- Born: Maratha Empire
- Died: 30 March 1744 Bengal Subah
- Allegiance: Maratha Empire Nagpur state;
- Service years: 18th century
- Commands: Dewan (Finance Minister) of Nagpur state under Raghuji Bhonsle I
- Conflicts: Maratha invasions of Bengal First invasion; Second invasion; Third invasion X; ; Siege of Ratanpur
- Relations: Narayan Ramaji (father) Konher Ram (brother)

= Bhaskar Ram Kolhatkar =

18th century Indian general and statesman

Bhaskar Ram Kolhatkar, known as Baba Bhaskar Pandit or Bhaskar Pant by the people of Bengal and Maharashtra, was a Maratha general and statesman. He was the dewan (Finance Minister) of the Maharaja of Nagpur, Raghuji Bhonsle. He played an important role in the kingdom of Nagpur's expansion. The first Maratha invasion of Bengal in 1741, as also the third in 1744, was led by him. He was an able military leader, proven by his success in the Maratha invasions of Bengal and conquest of Chhattisgarh. He was killed by Alivardi Khan on 30 March 1744.

==Early life==
Bhaskar Ram was born to one Narayan Ramaji and his brother was Konher Ram.

==Military career==
===Invasion of Bengal===

Raghuji Bhonsle sent him with a strong force to Bengal to collect chauth (tribute) from the Nawab of Bengal for the first time in 1741, and for the second time in 1744. By 1742, he bought Orissa under his control with the help of Mir Habib, formerly in the service of Alivardi Khan, and captured the neighborhood of Calcutta and Hughli.
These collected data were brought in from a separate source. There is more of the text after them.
Lemma addDefaults_settled (qf sf : JSString -> option Exn) (items : list (JSString * JSString)) :
  (forall name, qf name = None) ->
  forall table,
    (forall k v, (k, v) ∈ items -> is_Some (table !! k)) ->
    addDefaults qf sf items table = (Return tt, table).
Proof.
  intros Hq. induction items as [|[name value] rest IH]; intros table Hall; [reflexivity|].
  cbn [addDefaults]. rewrite Hq.
  destruct (Hall name value (list_elem_of_here _ _)) as [v ->].
  apply IH. intros k v' Hin. apply (Hall k v'). now apply list_elem_of_further.
Qed.

(** X16.  [setupDefaults] keeps every configuration item that is in the
    table, and an item in the table afterwards was there before or is a
    default with its default value.  With a database and no failing query
    or insertion it resolves, every default name is in the table
    afterwards, and running it again changes nothing. *)
Theorem setupDefaults_adds_only_what_is_missing (st : Server P) :
  (forall k v, configTable st !! k = Some v ->
     configTable (snd (setupDefaults out st)) !! k = Some v)
  /\ (forall k v, configTable (snd (setupDefaults out st)) !! k = Some v ->
       configTable st !! k = Some v \/ (k, v) ∈ defaultItems out)
  /\ (forall connection,
        db st = Some connection ->
        (forall name, queryFails out name = None) ->
        (forall name, saveFails out name = None) ->
        fst (setupDefaults out st) = Return tt
        /\ (forall k v, (k, v) ∈ defaultItems out ->
             is_Some (configTable (snd (setupDefaults out st)) !! k))
        /\ setupDefaults out (snd (setupDefaults out st))
           = (Return tt, snd (setupDefaults out st))).
Proof.
  assert (Hlog : forall m t (s : Server P), configTable (snd (log m t s)) = configTable s).
  { intros m t [w d tb a ss f c al ui se pu]. unfold log, createAlert, emitToUI.
    cbn [alertService toConsole window].
    destruct (bool_decide (t = Some (lit "error"))); [destruct a, w; reflexivity|].
    destruct (bool_decide (t = Some (lit "dir"))); [destruct w; reflexivity|].
    destruct (bool_decide (t = Some (lit "warn"))); [destruct a, w; reflexivity|].
    destruct w; reflexivity. }
  assert (Htable : configTable (snd (setupDefaults out st)) =
                   match db st with
                   | Some _ => snd (addDefaults (queryFails out) (saveFails out)
                                      (defaultItems out) (configTable st))
                   | None => configTable st
                   end).
  { unfold setupDefaults. destruct (db st); [|apply Hlog].
    destruct (addDefaults _ _ _ _) as [[[]|ex] table]; cbn [snd]; [now destruct st|].
    rewrite Hlog. now destruct st. }
  split; [|split].
  - intros k v Hk. rewrite Htable. destruct (db st); [now apply addDefaults_keeps|exact Hk].
  - intros k v Hk. rewrite Htable in Hk.
    destruct (db st); [now apply addDefaults_only_defaults in Hk|now left].
  - intros connection Hdb Hq Hs.
    destruct (addDefaults_complete _ _ (defaultItems out) Hq Hs (configTable st)) as [Hr Hall].
    assert (Hrun : setupDefaults out st =
                   (Return tt, withTable (snd (addDefaults (queryFails out) (saveFails out)
                                                 (defaultItems out) (configTable st))) st)).
    { unfold setupDefaults. rewrite Hdb.
      destruct (addDefaults _ _ _ _) as [[[]|ex] table]; [reflexivity|discriminate]. }
    rewrite Hrun. cbn [fst snd]. split; [reflexivity|]. split.
    + intros k v Hin. destruct st. now apply (Hall k v).
    + unfold setupDefaults at 1. destruct st as [w d tb a ss f c al ui se pu].
      cbn [db withTable configTable] in *. rewrite Hdb.
      rewrite addDefaults_settled; [reflexivity|exact Hq|exact Hall].
Qed.

Lemma substring_from_start (t : JSString) (n : nat) :
  substring t 0 (Z.of_nat n) = take n t.
Proof.
  unfold substring, clampIndex.
  replace (Z.to_nat (Z.min (Z.max 0 0) (Z.of_nat (length t)))) with 0%nat by lia.
  replace (Z.to_nat (Z.min (Z.max (Z.of_nat n) 0) (Z.of_nat (length t))))
    with (Nat.min n (length t)) by lia.
  rewrite Nat.min_0_l, Nat.max_0_l, Nat.sub_0_r, drop_0.
  destruct (Nat.le_ge_cases n (length t)) as [H|H].
  - now rewrite Nat.min_l.
  - rewrite Nat.min_r by exact H. now rewrite !take_ge by lia.
Qed.

(** X17.  [sendNotification] throws a [TypeError] and does nothing
    without a socket service.  With one it emits the event to the socket
    server first, whatever happens next, and pushes at most once: only
    when the push service has an app, the database is open and the device
    table is not empty, to the identifiers of all devices and with the
    JSON text of the data.  With a push service without an app it
    resolves. *)
Theorem sendNotification_reaches_the_socket_first (type : JSString) (data : P)
    (st : Server P) :
  (socketService st = false ->
   exists e, sendNotification out type data st = (Throw (TypeError e), st))
  /\ (socketService st = true ->
      socketEmits (snd (sendNotification out type data st)) = socketEmits st ++ [(type, data)]
      /\ (pushes (snd (sendNotification out type data st)) = pushes st
          \/ exists connection d ds,
               fcmService st = Some true
               /\ db st = Some connection
               /\ findDevices out = Return (Some (d :: ds))
               /\ pushes (snd (sendNotification out type data st)) =
                  pushes st ++ [(map identifier (d :: ds), type, stringify out data)]
               /\ fst (sendNotification out type data st) =
                  push out (map identifier (d :: ds)) type (stringify out data)))
  /\ (fcmService st = Some false -> socketService st = true ->
      fst (sendNotification out type data st) = Return tt).
Proof.
  destruct st as [w d tb a ss f c al ui se pu].
  cbn [socketService fcmService socketEmits pushes db].
  split; [|split].
  - intros ->. eexists. reflexivity.
  - intros ->. unfold sendNotification. cbn [socketService fcmService db].
    destruct f as [[]|]; try (split; [reflexivity|now left]).
    destruct d as [connection|]; [|split; [reflexivity|now left]].
    destruct (findDevices out) as [[[|dv dvs]|]|e]; try (split; [reflexivity|now left]).
    split; [reflexivity|]. right. exists connection, dv, dvs. repeat split.
  - intros -> ->. reflexivity.
Qed.

(** X18.  The [new-entry] handler throws a [TypeError], leaving the
    server as it was, for a row without text.  For a row with text it logs
    one line that shows at most fifty code units of it, the first fifty of
    the text itself when the row has no attachments, and with a socket
    service it emits [new-message] with the message response. *)
Theorem onNewEntry_needs_a_text (item : EventRow) (st : Server P) :
  (text item = None -> exists e, onNewEntry out item st = (Throw (TypeError e), st))
  /\ (forall t, text item = Some t ->
       exists preview,
         (length preview <= 50)%nat
         /\ (cacheHasAttachments item = false -> preview = take 50 t)
         /\ console (snd (onNewEntry out item st)) =
            console st ++ [(lit "log",
                            lit "New message from [" ++ sender item ++ lit "]: [" ++ preview
                              ++ lit "]")])
  /\ (forall t response, text item = Some t ->
       getMessageResponse out item = Return response ->
       socketService st = true ->
       socketEmits (snd (onNewEntry out item st)) =
       socketEmits st ++ [(lit "new-message", response)]).
Proof.
  assert (Hshown : forall t, text item = Some t ->
            exists shown, shownText item = Return (Some shown)
                          /\ (cacheHasAttachments item = false -> shown = t)).
  { intros t Ht. unfold shownText. rewrite Ht.
    destruct (cacheHasAttachments item); eexists; (split; [reflexivity|]);
      [discriminate|reflexivity]. }
  unfold onNewEntry. split; [|split].
  - intros Ht. unfold shownText. rewrite Ht.
    destruct (cacheHasAttachments item); eexists; reflexivity.
  - intros t Ht. destruct (Hshown t Ht) as [shown [Hs Hplain]]. rewrite Hs.
    exists (take 50 shown). split; [rewrite length_take; lia|]. split.
    + intros Hc. now rewrite (Hplain Hc).
    + rewrite log_plain.
      change (substring shown 0 50) with (substring shown 0 (Z.of_nat 50)).
      rewrite (substring_from_start shown 50).
      destruct (getMessageResponse out item) as [r|e]; cbn [snd].
      * rewrite sendNotification_console. apply logged_plain_frame.
      * apply logged_plain_frame.
  - intros t response Ht Hr Hss. destruct (Hshown t Ht) as [shown [Hs _]]. rewrite Hs.
    rewrite log_plain, Hr.
    destruct (logged_plain_frame
                (lit "New message from [" ++ sender item ++ lit "]: ["
                   ++ substring shown 0 50 ++ lit "]") st) as [_ [Hsock Hemits]].
    rewrite sendNotification_emits by now rewrite Hsock.
    now rewrite Hemits.
Qed.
===Conquest of Chhattisgarh===

The Bhonsle Maratha armies passed through Chhattisgarh on their way to invade the Odia kingdoms in eastern India. Bhaskar Pant invaded the Haihaiyavanshi Kingdom at the close of 1740. According to Sir Charles Grant, his army is said to have consisted of 40,000 men, chiefly horse. The branch Haihaiyavanshi ruler of Raipur, Amar Singh, did not oppose him. However, the Haihaiyavanshi ruler of Ratanpur, Raghunath Singh offered resistance by shutting himself in his fort. According to Sir Charles Grant, Raghunath Singh was bowed down with a heavy sorrow, which was the loss of his only son. He refused to take any interest in the government for nearly a year. At best, he was a feeble man, but now worn out with years and afflicted in mind. The raja made no effort to defend his kingdom and waited till Bhaskar Pant reached his capital. Even then, there was no resistance from the defenders. Bhaskar Pant bought his guns to play on the fort, and soon a part of the palace was in ruins. At this point, one of the Ranis (queen) named Laxmi hoisted a white flag on the ramparts of the fort. The gates for opened, and the invading Marathas entered the fort and looted the city.

A fine of one lakh rupees was imposed on the town and all the wealth that remained in the treasury was seized. Then the country was pillaged in all directions by the Maratha army. However, Raghunath Singh was not harmed in any manner and allowed to rule at Ratanpur under the suzerainty of the Marathas. Having crushed the Haihaiyavanshi king, the nominal overlord of the many petty chieftains and surrounding states, the Marathas demanded that the petty rulers submit to them, and the rulers did.

Raigarh fell to the Bhonsles in 1741, and by 1742 Maratha control over the kingdom was firmly established.

==Assassination==

Alivardi Khan invited Bhaskar and other Maratha leaders to entertainment at Mankara, near Katwa in a large tent. They were not aware of the assassins in the shadows, whom Alivardi Khan had employed. The assassins rushed out and killed all of the 21 Maratha leaders. The head of Bhaskar Pant was bought before Alivardi Khan. This turn of events enraged Raghuji and he conducted brutal annual raids into Bengal, until 1751.

The Bargi dacoits led by Bhaskar Pant into Bengal caused so much destruction that lullabies were composed in which mothers would use the fear of a Maratha raid to get their children to go to sleep. These poems are popular amongst Bengalis even today, one traditional song translated is as follows:

When the children fall asleep, silence sets in, the Bargis come to our lands

Bulbuls have eaten the grains, how shall I pay the nawabs tax demands?